Hat’s Words
Time Limit: 2000/1000 MS (Java/Others) Memory Limit: 65536/32768 K (Java/Others)
Total Submission(s): 14083 Accepted Submission(s): 5049
Problem Description
A hat’s word is a word in the dictionary that is the concatenation of exactly two other words in the dictionary.

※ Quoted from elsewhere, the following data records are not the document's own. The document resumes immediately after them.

(* ===== verification/SystemApi.v ===== *)
(** * SystemApi: diagnostics, administration and metrics

    src/internal/interfaces/http/api: system.go, admin_routes.go,
    active_rules.go and metrics_summary.go; build information, stack traces and
    memory statistics are in [Diagnostics].  The format of times is left out; memory sizes are compared in bytes, which
    is exact because they are divided by powers of two.  The order in which Go
    ranges over the components is any order; the samples of the metrics
    registry are arguments. *)

From Stdlib Require Import Ascii String.
From Stdlib Require Import Floats.SpecFloat.
From S2P Require Import Prelude GoString Unicode Rules Merge Verifiers Complexity Aho Literals Engine Compile Scanner Load ScanIO Rulesets Decisions Check Http Hub Server.

(** ** Features *)

(** Which optional dependencies [Options] has. *)
Record dependencies := { has_tenants : bool; has_audit : bool; has_usage : bool; has_quota : bool }.

Record SystemFeatures := {
  AsyncJobs : bool;
  L3Semantic : bool;
  TenantManagement : bool;
  AuditLogging : bool;
  UsageTracking : bool;
  QuotaManagement : bool;
}.

Definition getFeaturesHandler (d : dependencies) : Reply SystemFeatures :=
  Answer 200 {| AsyncJobs := true; L3Semantic := true; TenantManagement := has_tenants d; AuditLogging := has_audit d;
                UsageTracking := has_usage d; QuotaManagement := has_quota d |}.

(** ** Drain and shutdown *)

(** The calls of the hooks: a context that is the request's is over when the
    answer has been sent. *)
Inductive hook := Drain (request_ctx : bool) | Shutdown (request_ctx : bool) (delay : Z).

(** [time.Duration(seconds) * time.Second]. *)
Definition delay_of (r : HttpRequest) : Z :=
  let v := Query r "delay" in
  if bool_decide (v = "") then 0
  else match Atoi v with Some n => if (0 <=? n)%Z then wrap64 (n * 1000000000) else 0 | None => 0 end.

Definition drainSystemHandler (onDrain : bool) (hooks : list hook) : Reply unit * list hook :=
  (Answer 202 tt, if onDrain then hooks ++ [Drain true] else hooks).

(** The answer has the delay in seconds when it is positive. *)
Definition shutdownSystemHandler (onShutdown : bool) (r : HttpRequest) (hooks : list hook) : Reply (option Z) * list hook :=
  let delay := delay_of r in
  (Answer 202 (if (0 <? delay)%Z then Some (Z.quot delay 1000000000) else None),
   if onShutdown then hooks ++ [Shutdown false delay] else hooks).

(** [/admin/drain] and [/admin/shutdown]. *)
Definition admin_drain (onDrain : bool) (hooks : list hook) : Reply unit * list hook := drainSystemHandler onDrain hooks.
Definition admin_shutdown (onShutdown : bool) (r : HttpRequest) (hooks : list hook) : Reply unit * list hook :=
  (Answer 202 tt, if onShutdown then hooks ++ [Shutdown true (delay_of r)] else hooks).

(** ** Status *)

Inductive health := Healthy | Degraded | Unhealthy.
#[export] Instance health_eq_dec : EqDecision health.
Proof. solve_decision. Defined.

(** The database check: [None] without a repository, else whether the query
    succeeded. *)
Definition database_status (db : option bool) : option health := (fun ok : bool => if ok then Healthy else Unhealthy) <$> db.

Definition memory_status (alloc : Z) : health :=
  let s := if (1000 * 1024 * 1024 <? alloc)%Z then Degraded else Healthy in
  if (2000 * 1024 * 1024 <? alloc)%Z then Unhealthy else s.

Definition goroutine_status (n : Z) : health :=
  let s := if (1000 <? n)%Z then Degraded else Healthy in
  if (5000 <? n)%Z then Unhealthy else s.

Definition components (db : option bool) (alloc n : Z) : gmap string health :=
  let c := <["goroutines"%string := goroutine_status n]> (<["memory"%string := memory_status alloc]> ∅) in
  match database_status db with Some s => <["database"%string := s]> c | None => c end.

(** The loop over the components, which stops at the first unhealthy one. *)
Fixpoint overall_loop (overall : health) (cs : list health) : health :=
  match cs with
  | [] => overall
  | c :: cs =>
    if bool_decide (c = Unhealthy) then Unhealthy
    else if bool_decide (c = Degraded) && bool_decide (overall = Healthy) then overall_loop Degraded cs
    else overall_loop overall cs
  end.

Definition status_code (s : health) : Z := match s with Healthy => 200 | Degraded => 206 | Unhealthy => 503 end.

(** [getSystemStatusHandler], for the order in which the components are visited. *)
Definition getSystemStatusHandler (order : list health) (db : option bool) (alloc n : Z) : Reply (health * gmap string health) :=
  let overall := overall_loop Healthy order in
  Answer (status_code overall) (overall, components db alloc n).

(** [getHealthCheckHandler]: the status and the components. *)
Definition getHealthCheckHandler (d : dependencies) (db : option bool) : Reply (health * gmap string health) :=
  let c := match database_status db with Some s => <["database"%string := s]> ∅ | None => ∅ end in
  let c := if has_usage d then <["usage_store"%string := Healthy]> c else c in
  let c := if has_quota d then <["quota_store"%string := Healthy]> c else c in
  Answer 200 (match db with Some false => Degraded | _ => Healthy end, c).

(** ** The worst component decides *)

Definition worst (a b : health) : health :=
  match a, b with Unhealthy, _ | _, Unhealthy => Unhealthy | Degraded, _ | _, Degraded => Degraded | _, _ => Healthy end.

Lemma overall_worst o cs : o <> Unhealthy -> overall_loop o cs = foldr worst o cs.
Proof.
  revert o. induction cs as [|c cs IH]; intros o Ho; simpl; [done|].
  assert (Hd : foldr worst Degraded cs = worst Degraded (foldr worst Healthy cs)).
  { clear. induction cs as [|c cs IH]; [done|]. simpl. rewrite IH. by destruct c, (foldr worst Healthy cs). }
  destruct c; simpl; rewrite ?bool_decide_true, ?bool_decide_false by done.
  - rewrite IH by done. by destruct (foldr worst o cs).
  - destruct o; simpl; [rewrite IH by done; done || by rewrite Hd|rewrite IH by done; rewrite Hd; by destruct (foldr worst Healthy cs)|done].
  - by destruct (foldr worst o cs).
Qed.

Lemma worst_perm cs cs' : cs ≡ₚ cs' -> foldr worst Healthy cs = foldr worst Healthy cs'.
Proof.
  induction 1 as [|c cs cs' _ IH|a b cs|cs cs' cs'' _ IH1 _ IH2]; simpl; [done|by rewrite IH| |by rewrite IH1].
  destruct a, b, (foldr worst Healthy cs); done.
Qed.

(** The status does not depend on the order in which the map is visited: it is
    the worst of the components. *)
Lemma system_status_worst order db alloc n :
  order ≡ₚ (map_to_list (components db alloc n)).*2 ->
  getSystemStatusHandler order db alloc n =
    let w := worst (from_option (fun ok : bool => if ok then Healthy else Unhealthy) Healthy db)
                   (worst (memory_status alloc) (goroutine_status n)) in
    Answer (status_code w) (w, components db alloc n).
Proof.
  intros Hp. unfold getSystemStatusHandler. rewrite overall_worst, (worst_perm _ _ Hp) by done.
  assert (Hc : foldr worst Healthy (map_to_list (components db alloc n)).*2 =
    worst (from_option (fun ok : bool => if ok then Healthy else Unhealthy) Healthy db) (worst (memory_status alloc) (goroutine_status n))).
  { unfold components, database_status.
    assert (Hmg : (map_to_list (<["goroutines"%string := goroutine_status n]> (<["memory"%string := memory_status alloc]> (∅ : gmap string health)))).*2
      ≡ₚ [goroutine_status n; memory_status alloc]).
    { rewrite !map_to_list_insert by done. by rewrite map_to_list_empty. }
    destruct db as [b|]; simpl.
    - rewrite (worst_perm _ ((if b then Healthy else Unhealthy) :: [goroutine_status n; memory_status alloc])).
      + simpl. destruct b, (goroutine_status n), (memory_status alloc); done.
      + rewrite map_to_list_insert by done. simpl. by rewrite Hmg.
    - rewrite (worst_perm _ _ Hmg). simpl. destruct (goroutine_status n), (memory_status alloc); done. }
  by rewrite Hc.
Qed.

(** [getSystemStatsHandler] reports no counters: the decisions by kind, the
    latency, the requests and the errors. *)
Definition getSystemStatsHandler : Reply (gmap string Z * Z * Z * Z) :=
  Answer 200 (list_to_map [("allow"%string, 0%Z); ("deny"%string, 0%Z); ("quarantine"%string, 0%Z)], 0%Z, 0%Z, 0%Z).

(** ** The active rules *)

Section Rules.
Context {D : Type} (rules_reloaded : Z -> Z -> D).

Definition activeRulesSnapshot (set : option Set') : Snapshot' :=
  match set with
  | None => {| snap_Source := ""; snap_LoadedAt := 0; snap_Generation := 0; snap_RuleCount := 0; snap_Packs := [] |}
  | Some s => Snapshot s
  end.

(** [POST /rules/reload], given the loader. *)
Definition post_rules_reload (load : string -> result string (list RulePack)) (now : Z) (set : option Set') (hub : EventHub (D := D)) :
    Reply Snapshot' * option Set' * EventHub (D := D) :=
  match set with
  | None => (Failure 409 "RULES_NOT_CONFIGURED", None, hub)
  | Some s =>
    match Reload load now s with
    | (Err ErrNoSource, s) => (Failure 409 "RULES_NOT_CONFIGURED", Some s, hub)
    | (Err _, s) => (Failure 422 "RULEPACK_INVALID", Some s, hub)
    | (Ok _, s) =>
      let snap := Snapshot s in
      (Answer 200 snap, Some s,
       Hub.Publish {| ev_Type := "rules_reloaded"; ev_Data := rules_reloaded (snap_Generation snap) (snap_RuleCount snap); ev_Time := None |} hub)
    end
  end.

(** A reload that fails keeps the active rules and tells nobody; one that
    succeeds activates what was loaded, under the next generation, and announces
    exactly what it answers. *)
Lemma rules_reload_effect load now set hub :
  match post_rules_reload load now set hub with
  | (Failure _ _, set', hub') => set' = set /\ hub' = hub
  | (Answer st snap, set', hub') =>
    exists s packs, st = 200%Z /\ set = Some s /\ load (set_path s) = Ok packs /\ set' = Some (commit packs now s) /\
      snap = activeRulesSnapshot set' /\ snap_Generation snap = wrap64 (set_generation s + 1) /\
      hub' = Hub.Publish {| ev_Type := "rules_reloaded"; ev_Data := rules_reloaded (snap_Generation snap) (snap_RuleCount snap); ev_Time := None |} hub
  end.
Proof.
  unfold post_rules_reload, Reload. destruct set as [s|]; [|done]. case_bool_decide as Hp; [done|].
  destruct (load (set_path s)) as [packs|e] eqn:El; [|done]. exists s, packs. split_and!; try done.
  unfold Snapshot. by destruct (foldl _ _ _).
Qed.
End Rules.

(** ** Metrics *)

(** A histogram: its buckets, with their upper bound in seconds and the
    cumulative count. *)
Notation histogram := (list (spec_float * Z)).

Definition add_decision (m : gmap string Z) (s : string * Z) : gmap string Z :=
  if bool_decide (s.1 = "") then m else <[s.1 := (default 0 (m !! s.1) + s.2)%Z]> m.

(** The first bucket at which the running sum reaches the threshold. *)
Fixpoint p95_bucket (threshold : spec_float) (cum : Z) (bs : histogram) : spec_float :=
  match bs with
  | [] => float_of_int 0
  | (upper, n) :: bs =>
    let cum := (cum + n)%Z in
    if negb (float_less (float_of_int cum) threshold) then float_mul upper (float_of_int 1000)
    else p95_bucket threshold cum bs
  end.

Definition histogram_p95 (bs : histogram) : option spec_float :=
  let total := foldl (fun t b => (t + b.2)%Z) 0%Z bs in
  if (total =? 0)%Z then None
  else let x := p95_bucket (float_mul (float_of_int total) p95) 0 bs in
       if float_less (float_of_int 0) x then Some x else None.

(** [statsHandler]: the decisions by kind and the latency of the first
    histogram that has one. *)
Definition statsHandler (decisions : list (string * Z)) (durations : list histogram) : gmap string Z * spec_float :=
  (foldl add_decision ∅ decisions, default (float_of_int 0) (head (omap histogram_p95 durations))).

(** [usageHandler]: the decisions, and the bytes of the first series. *)
Definition usageHandler (decisions : list (string * Z)) (bytes : list Z) : Z * Z :=
  (foldl (fun t d => (t + d.2)%Z) 0%Z decisions, default 0%Z (head bytes)).

Module SystemWitnesses.
Definition sec (num : BinNums.positive) (e : Z) : spec_float := binary_normalize 53 1024 (Z.pos num) e false.

(** 95 of 100 requests took at most an eighth of a second; the counts, which
    are cumulative, are added up again, and the answer is 8 seconds. *)
Lemma p95_of_sums :
  (statsHandler [] [[(sec 1 (-3), 95%Z); (sec 1 0, 95%Z); (sec 1 3, 100%Z)]]).2 = float_of_int 8000.
Proof. vm_compute. reflexivity. Qed.

(** [/admin/shutdown] with a delay: the context of the hook ends with the
    request, and nothing is shut down; [/admin/system/shutdown] does it. *)
Definition delayed : HttpRequest := request "POST" "" [] [("delay", "5")] [] "".
Definition shuts_down (hs : list hook) : list bool :=
  map (fun h => match h with
                | Shutdown request_ctx delay => is_ok (OnShutdown true false true request_ctx delay)
                | Drain _ => true
                end) hs.
Lemma delayed_shutdown_lost :
  (shuts_down (admin_shutdown true delayed []).2, shuts_down (shutdownSystemHandler true delayed []).2) = ([false], [true]).
Proof. vm_compute. reflexivity. Qed.

(** A large delay overflows: the shutdown is immediate. *)
Lemma delay_overflows :
  (delay_of (request "POST" "" [] [("delay", "9223372037")] [] "") < 0)%Z.
Proof. vm_compute. reflexivity. Qed.

Lemma worst_of_components :
  getSystemStatusHandler [Healthy; Degraded; Unhealthy] (Some false) 0 2000 =
  Answer 503 (Unhealthy, components (Some false) 0 2000).
Proof. vm_compute. reflexivity. Qed.
End SystemWitnesses.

You are to find all the hat’s words in a dictionary.
Input
Standard input consists of a number of lowercase words, one per line, in alphabetical order. There will be no more than 50,000 words.
Only one case.
Output
Your output should contain all the hat’s words, one per line, in alphabetical order.
Sample Input
a
ahat
hat
hatword
hziee
word
Sample Output
ahat
hatword
Author
戴帽子的
Recommend
Ignatius.L
/*
这题询问Trie树上是否存在一个单词,
满足拆成两部分,使得两部分单词都在树上.
然后其实直接从树上找一个单词
把是单词结尾的位置压栈
然后暴力枚举断点检验即可.
*/
#include<iostream>
#include<cstdio>
#include<cstring>
#define MAXN 300001
#define MAXM 50001
using namespace std;
int tot;
char s[MAXM][27];
struct data{int next[27];bool b;bool w;}
tree[MAXN];
void Add_tree(int l,char s[])
{
int now=0;
for(int i=0;i<l;i++)
{
int x=s[i]-96;
if(tree[now].next[x]) now=tree[now].next[x];
else tot++,tree[now].next[x]=tot,now=tot;
}
tree[now].b=true;
}
bool jd(int l,char s[])
{
int i=0,top=0,stack[1001],now=0;
while(s[i])
{
if(tree[now].next[s[i]-96]) now=tree[now].next[s[i]-96];
else return 0;
if(tree[now].b&&s[i])//所谓割点
stack[top++]=i+1;
i++;
}
while(top)//检验
{
int now=0;
bool flag=1;
int x=stack[--top];
while(s[x])
{
if(!tree[now].next[s[x]-96]){flag=false;break;}
now=tree[now].next[s[x]-96];
x++;
}
if(tree[now].b&&flag)//该结点是单词的结尾
return 1;
}
return 0;
}
int main()
{
int i=1;
while(gets(s[i])&&strlen(s[i]))
{
int l=strlen(s[i]);
Add_tree(l,s[i]);
i++;
}
for(int j=1;j<=i;j++)
{
int l=strlen(s[j]);
if(jd(l,s[j]))
cout<<s[j]<<endl;
}
return 0;
}